GIVEN DATA:
(* ===== verification/HttpClient.v ===== *)
(** * HttpClient: one request on the HTTP/1.1 worker hop, at the edge

    Model of the connection side of [crates/oxo-pingora-edge/src/platform/worker_wire.rs]:
    [read_complete_body], which collects the client's body, [send_worker_request_to_pool] and
    [send_worker_request], which find a worker and write the request, and
    [read_worker_response_and_write] with [stream_chunked_worker_response], which relay the
    answer.  Sockets, the drain watch, the session and the long-lived admission are those of
    [FrameClient]: a read is one element of a list of outcomes, [drained n] is what the [n]-th
    [*drain.borrow()] reads. *)

From S2P Require Import Prelude Text HopFrame Stream WorkerParser JobQueue WorkerRuby WorkerFrame WorkerServe ClientRequest WorkerWire HttpHop Fairness Dispatch FrameClient.

(** ** The client's body *)

Inductive body_read : Type :=
| BodyChunk (d : bytes)
| BodyEnd
| BodyError
| BodyTimeout.

(** A client that sends nothing more runs into the timeout. *)
Fixpoint read_known (expected : nat) (body : bytes) (rs : list body_read) : result Z bytes * list body_read :=
  if (expected <=? length body)%nat then (Ok body, rs)
  else match rs with
       | BodyChunk d :: rs' => if (expected <? length body + length d)%nat then (Err 400, rs') else read_known expected (body ++ d) rs'
       | BodyEnd :: rs' | BodyError :: rs' => (Err 400, rs')
       | BodyTimeout :: rs' => (Err 408, rs')
       | [] => (Err 408, [])
       end.
Fixpoint read_unknown (max_body : Z) (body : bytes) (rs : list body_read) : result Z bytes * list body_read :=
  match rs with
  | BodyChunk d :: rs' => if saturating_add (zlen body) (zlen d) >? max_body then (Err 413, rs') else read_unknown max_body (body ++ d) rs'
  | BodyEnd :: rs' => (Ok body, rs')
  | BodyError :: rs' => (Err 400, rs')
  | BodyTimeout :: rs' => (Err 408, rs')
  | [] => (Err 408, [])
  end.
(** Lengths fit the 64-bit [usize]: the [try_from] conversions cannot fail. *)
Definition read_complete_body (content_length : option Z) (is_http2 : bool) (max_body : Z) (rs : list body_read) : result Z bytes * list body_read :=
  match content_length with
  | Some expected => if expected =? 0 then (Ok [], rs) else read_known (Z.to_nat expected) [] rs
  | None => if negb is_http2 then (Ok [], rs) else read_unknown max_body [] rs
  end.

(** ** Reading the worker *)

(** What one read of [read_more_worker_bytes_or_drain] makes of an outcome: data, the drain
    flag ([None]), or a failure; no data is the end of the stream, which is a failure. *)
Definition read_event (e : io) : result Z (option bytes) :=
  match e with
  | Got [] => Err 502
  | Got d => Ok (Some d)
  | PeerReset | ReadFailed => Err 502
  | DrainSet => Ok None
  end.

Section Hop.
Context {H : Type} `{HeaderLib H}.
Variable max_buffered_bytes : Z.
Variable keepalive : bool.

Section Streaming.
Variable drained : nat -> bool.

(** [read_until_crlf_or_drain]: the position of the line end, [None] when draining. *)
Fixpoint read_until_crlf (n : nat) (pending : bytes) (s : list io) : result Z (option nat) * nat * bytes * list io :=
  match position_from crlf pending 0 with
  | Some pos => (Ok (Some pos), n, pending, s)
  | None =>
      if drained n then (Ok None, S n, pending, s)
      else match s with
           | [] => (Err 502, S n, pending, s)
           | e :: s' =>
               match read_event e with
               | Err st => (Err st, S n, pending, s')
               | Ok None => (Ok None, S n, pending, s')
               | Ok (Some d) =>
                   let pending := pending ++ d in
                   if zlen pending >? MAX_RESPONSE_HEADER_BYTES then (Err 502, S n, pending, s') else read_until_crlf (S n) pending s'
               end
           end
  end.
(** [read_until_available_or_drain]: [Ok false] when draining. *)
Fixpoint read_until_available (len n : nat) (pending : bytes) (s : list io) : result Z bool * nat * bytes * list io :=
  if (len <=? length pending)%nat then (Ok true, n, pending, s)
  else if drained n then (Ok false, S n, pending, s)
  else match s with
       | [] => (Err 502, S n, pending, s)
       | e :: s' =>
           match read_event e with
           | Err st => (Err st, S n, pending, s')
           | Ok None => (Ok false, S n, pending, s')
           | Ok (Some d) => read_until_available len (S n) (pending ++ d) s'
           end
       end.

(** The state of the relay: [pending] is the buffer, read from its start. *)
Definition holding (pending : bytes) (s : list io) (st : relay (H := H)) : relay := set_rb st {| rb_buf := pending; rb_pos := 0 |} s.
Definition pending (st : relay (H := H)) : bytes := rb_buf (rbuf st).

Definition finished (o : LongLivedOp) (header : option H) (st : relay) : result Z unit * relay :=
  match write_after_header header None true st with
  | (Err e, st') => (Err e, st')
  | (Ok _, st') => (Ok tt, on_admission o st')
  end.
Definition finish_drained_chunked_response : option H -> relay -> result Z unit * relay := finished CompleteDrained.

(** The [loop] of [stream_chunked_worker_response], [n] counting the reads of the drain flag.
    [None]: out of fuel. *)
Fixpoint chunk_loop (fuel n : nat) (header : option H) (decoded : Z) (st : relay) : option (result Z unit * relay) :=
  match fuel with
  | O => None
  | S fuel =>
      let '(r, n, p, s) := read_until_crlf n (pending st) (sock st) in
      let st := holding p s st in
      match r with
      | Err e => Some (Err e, st)
      | Ok None => Some (finish_drained_chunked_response header st)
      | Ok (Some line_end) =>
          match parse_chunk_size (take line_end p) with
          | Err e => Some (Err e, st)
          | Ok size =>
              let p := drop (line_end + 2) p in
              if size =? 0 then
                let '(r, _, p, s) := read_until_available 2 n p s in
                let st := holding p s st in
                match r with
                | Err e => Some (Err e, st)
                | Ok false => Some (finish_drained_chunked_response header st)
                | Ok true => if eq_bytes (take 2 p) crlf then Some (finished Complete header st) else Some (Err 502, st)
                end
              else if decoded + size >? u64_max then Some (Err 502, holding p s st)
              else
                let decoded := decoded + size in
                if decoded >? MAX_RESPONSE_BYTES then Some (Err 502, holding p s st)
                else
                  let st := on_admission (RecordBytes size) (holding p s st) in
                  if negb (within_buffer max_buffered_bytes (adm st)) then Some (Err 502, st)
                  else
                    let size := Z.to_nat size in
                    let '(r, n, p, s) := read_until_available (size + 2) n p s in
                    let st := holding p s st in
                    match r with
                    | Err e => Some (Err e, st)
                    | Ok false => Some (finish_drained_chunked_response header st)
                    | Ok true =>
                        if negb (eq_bytes (take 2 (drop size p)) crlf) then Some (Err 502, st)
                        else
                          let chunk := take size p in
                          let st := holding (drop (size + 2) p) s st in
                          match write_after_header header (Some chunk) false st with
                          | (Err e, st) => Some (Err e, st)
                          | (Ok _, st) => chunk_loop fuel n None decoded st
                          end
                    end
          end
      end
  end.

(** Dropping the admission closes its account. *)
Definition stream_chunked_worker_response (admitted : bool) (header : H) (initial : bytes) (s : list io) (c : LongLivedCounters) (k : session (H := H))
    : option (result Z unit * LongLivedCounters * session) :=
  if negb admitted then Some (Err 503, c, k)
  else
    let st := {| adm := new_admission; ctrs := c; rbuf := {| rb_buf := initial; rb_pos := 0 |}; sock := s; sess := k |} in
    match chunk_loop (S (length (initial ++ inflow s))) 0 (Some header) 0 st with
    | None => None
    | Some (r, st') => Some (r, long_lived_finish (adm st') (ctrs st'), sess st')
    end.
End Streaming.

(** ** The whole answer *)

(** The first [loop]: until the end of the head is in the buffer.  The drain flag is not
    looked at. *)
Fixpoint read_head_bytes (response : bytes) (s : list io) : result Z nat * bytes * list io :=
  match s with
  | [] => (Err 502, response, [])
  | DrainSet :: s' => read_head_bytes response s'
  | e :: s' =>
      match read_event e with
      | Ok (Some d) =>
          let response := response ++ d in
          if zlen response >? MAX_RESPONSE_BYTES then (Err 502, response, s')
          else match find_header_end response with
               | Some header_end => if Z.of_nat header_end >? MAX_RESPONSE_HEADER_BYTES then (Err 502, response, s') else (Ok header_end, response, s')
               | None => if zlen response >? MAX_RESPONSE_HEADER_BYTES then (Err 502, response, s') else read_head_bytes response s'
               end
      | _ => (Err 502, response, s')
      end
  end.
(** The second [loop]: until the worker closes. *)
Fixpoint read_to_end (response : bytes) (s : list io) : result Z bytes :=
  match s with
  | [] | Got [] :: _ => Ok response
  | Got d :: s' => if zlen (response ++ d) >? MAX_RESPONSE_BYTES then Err 502 else read_to_end (response ++ d) s'
  | DrainSet :: s' => read_to_end response s'
  | PeerReset :: _ | ReadFailed :: _ => Err 502
  end.

Definition write_downstream_response (r : EdgeResponse H) (k : session (H := H)) : result Z Z * session :=
  match session_write (DHeader (er_header r) false) k with
  | (Err e, k') => (Err e, k')
  | (Ok _, k') =>
      match session_write (DBody (Some (er_body r)) true) k' with
      | (Err e, k'') => (Err e, k'')
      | (Ok _, k'') => (Ok (er_status r), k'')
      end
  end.

(** [admitted] is what [long_lived.try_admit] answers if the response is streamed. *)
Definition read_worker_response_and_write (drained : nat -> bool) (admitted : bool) (s : list io) (c : LongLivedCounters) (k : session)
    : option (result Z Z * LongLivedCounters * session) :=
  let '(r, response, s) := read_head_bytes [] s in
  match r with
  | Err e => Some (Err e, c, k)
  | Ok header_end =>
      match worker_response_is_chunked (take header_end response) with
      | Err e => Some (Err e, c, k)
      | Ok true =>
          match parse_chunked_worker_response_head (take header_end response) keepalive with
          | Err e => Some (Err e, c, k)
          | Ok (header, status) =>
              match stream_chunked_worker_response drained admitted header (drop (header_end + 4) response) s c k with
              | None => None
              | Some (r, c, k) => Some ((let? _ := r in Ok status), c, k)
              end
          end
      | Ok false =>
          match (let? response := read_to_end response s in parse_worker_response response keepalive) with
          | Err e => Some (Err e, c, k)
          | Ok r => let '(r, k) := write_downstream_response r k in Some (r, c, k)
          end
      end
  end.

(** ** Finding a worker *)

Inductive WorkerSendError : Type :=
| NotConnected
| AfterWriting (status : Z).

(** What one attempt observes: the drain flag, the connection or [None] when it is refused or
    too slow, whether the write and the shutdown succeed, and the answer. *)
Record http_link : Type := { hl_write_ok : bool; hl_shutdown_ok : bool; hl_reads : list io; hl_admitted : bool; hl_drained : nat -> bool }.
Record http_attempt : Type := { ha_drained : bool; ha_link : option http_link }.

YOUR OBJECTIVE:
Everything from the line containing "rs' | BodyError" through the line containing "(** What one read" in the material above should be retyped exactly, both ends included, and nothing more.

RESULT OF THIS EXERCISE:
       | BodyEnd :: rs' | BodyError :: rs' => (Err 400, rs')
       | BodyTimeout :: rs' => (Err 408, rs')
       | [] => (Err 408, [])
       end.
Fixpoint read_unknown (max_body : Z) (body : bytes) (rs : list body_read) : result Z bytes * list body_read :=
  match rs with
  | BodyChunk d :: rs' => if saturating_add (zlen body) (zlen d) >? max_body then (Err 413, rs') else read_unknown max_body (body ++ d) rs'
  | BodyEnd :: rs' => (Ok body, rs')
  | BodyError :: rs' => (Err 400, rs')
  | BodyTimeout :: rs' => (Err 408, rs')
  | [] => (Err 408, [])
  end.
(** Lengths fit the 64-bit [usize]: the [try_from] conversions cannot fail. *)
Definition read_complete_body (content_length : option Z) (is_http2 : bool) (max_body : Z) (rs : list body_read) : result Z bytes * list body_read :=
  match content_length with
  | Some expected => if expected =? 0 then (Ok [], rs) else read_known (Z.to_nat expected) [] rs
  | None => if negb is_http2 then (Ok [], rs) else read_unknown max_body [] rs
  end.

(** ** Reading the worker *)

(** What one read of [read_more_worker_bytes_or_drain] makes of an outcome: data, the drain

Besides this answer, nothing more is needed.